KEEPsAKE 1 and KEEPsAKE 2: Efficacy and safety of risankizumab through Week 196 in active PsA

The phase III KEEPsAKE-1 (KS1; NCT03675308) and KEEPsAKE-2 (KS2; NCT03671148) trials evaluated the long-term efficacy and safety of risankizumab in 1,038 patients (KS1, n = 749 and KS2, n = 289) with active psoriatic arthritis (PsA) who previously had an inadequate response (IR) to ≥1 conventional synthetic disease-modifying antirheumatic drug (csDMARD) or biologic DMARD (bDMARD). Results from KS1 and KS2 196-week analyses were published by Östör et al. in Rheumatology and Therapy. 

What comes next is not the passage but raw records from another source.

Lemma handle_plain raw c :
  plain raw = true →
  _handle_message raw c = (Ok tt, foldl (λ c d, deliver d (count (count_of d) c)) c (decode raw)).
Proof.
  intros Hp. pose proof (plain_parts raw) as Hparts. unfold _handle_message, decode. unfold plain in Hp.
  apply bool_decide_eq_true in Hp as Hf. rewrite Hf. remember (split_n 3 "|" raw) as parts eqn:Es. clear Es. cbn.
  destruct parts as [|p0 [|tr_id [|n [|data_str [|]]]]]; try done.
  specialize (Hparts p0 _ Hp eq_refl). rewrite (bool_decide_eq_false_2 (p0 = "1")) by done.
  case_match; [done|]. case_match; [done|]. by case_match.
Qed.

Lemma handle_echo raw c : echoed raw = true → _handle_message raw c = send (Echo raw) c.
Proof. unfold echoed, _handle_message. intros ->%bool_decide_eq_true. done. Qed.

(** *** What connecting and subscribing change *)

Definition on_wire (w : W) (l : list Frame) (c : t) : t := {|
  env := w; has_ws := c.(has_ws); _connected := c.(_connected); _subscribed_tickers := c.(_subscribed_tickers);
  _reconnect_delay := c.(_reconnect_delay); _exec_notice_subscribed := c.(_exec_notice_subscribed);
  _exec_notice_keys := c.(_exec_notice_keys); _stats := c.(_stats); wire := c.(wire) ++ l; delivered := c.(delivered) |}.
Definition quiet {A} (m : Ws A) : Prop := ∀ c, ∃ w l, (m c).2 = on_wire w l c.
(** [integrity_result]: the keys valid, total_entries and broken_at_index *)
Definition generate_audit_report (valid : option bool) (total_entries broken_at_index : option Z) : ReportSection :=
  let is_valid := default false valid in
  let total := default 0 total_entries in
  {| title := "감사 로그 무결성"; status := if is_valid && (0 <? total) then PASS else if negb is_valid then FAIL else WARNING;
     findings := noted (negb is_valid) (ChainBroken broken_at_index) ++ noted (total =? 0) NoEntries |}.
Definition generate_retention_report (stats : RetentionStore.Stats) (violations : list RetentionStore.RetentionRecord) : ReportSection :=
  let n := Z.of_nat (length violations) in
  let pending := stats.(RetentionStore.pending_expiry) in
  {| title := "거래 기록 보존 정책"; status := if 0 <? n then FAIL else if 0 <? pending then WARNING else PASS;
     findings := noted (0 <? n) (PrematureDeletions n) ++ noted (0 <? pending) (PendingExpiry pending) |}.
Definition generate_pii_report (pii_detections settings_violations : Z) : ReportSection :=
  {| title := "개인정보 보호"; status := if (0 <? pii_detections) || (0 <? settings_violations) then FAIL else PASS;
     findings := noted (0 <? pii_detections) (PiiDetected pii_detections) ++ noted (negb (settings_violations =? 0)) (SettingsExposed settings_violations) |}.
Definition generate_risk_report (daily_loss_triggered mdd_triggered kill_switch_active trading_halted : bool) : ReportSection :=
  {| title := "리스크 한도 준수"; status := if kill_switch_active || mdd_triggered then FAIL else if daily_loss_triggered || trading_halted then WARNING else PASS;
     findings := noted daily_loss_triggered DailyLossTriggered ++ noted mdd_triggered MddTriggered ++ noted kill_switch_active KillSwitchActive ++
       noted trading_halted TradingHalted |}.

Definition count_of (st : SectionStatus) (l : list ReportSection) : Z := Z.of_nat (length (filter (λ x, x.(status) = st) l)).
Definition generate_comprehensive_report (id : string) (l : list ReportSection) (start stop : option Z) (now : Z) (reports : Reports) :
    ComplianceReport * Reports :=
  let f := count_of FAIL l in
  let w := count_of WARNING l in
  let r := {| report_id := id; generated_at := now; period_start := start; period_end := stop; sections := l;
    overall_grade := if 0 <? f then NON_COMPLIANT else if 0 <? w then MINOR_ISSUES else COMPLIANT;
    pass_count := count_of PASS l; warning_count := w; fail_count := f |} in
  (r, reports ++ [r]).
Definition get_latest_report (reports : Reports) : option ComplianceReport := last reports.

Definition newer (x y : ComplianceReport) : Prop := y.(generated_at) ≤ x.(generated_at).
#[local] Instance newer_dec : RelDecision newer.
Proof. intros x y. unfold newer. apply _. Defined.
Definition get_reports (limit : nat) (reports : Reports) : list ComplianceReport := take limit (merge_sort newer reports).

Key data: In KS1 and KS2, 71.0% and 68.7% of patients in the risankizumab groups and 72.7% and 73.0% in the placebo/risankizumab groups, respectively, maintained ≥20% improvement in American College of Rheumatology criteria (ACR20) from Week 52 to 196. In KS1, 72.8% of patients in the risankizumab group and 72.2% in the placebo/risankizumab group maintained minimal disease activity (MDA) from Week 52 to 196, and 77.0% and 70.3% in KS2, respectively. No new safety signals were reported.

Key learning: Risankizumab demonstrated durable responses and a favorable long-term safety profile in both trials in patients with active PsA who had an IR to csDMARD or bDMARD.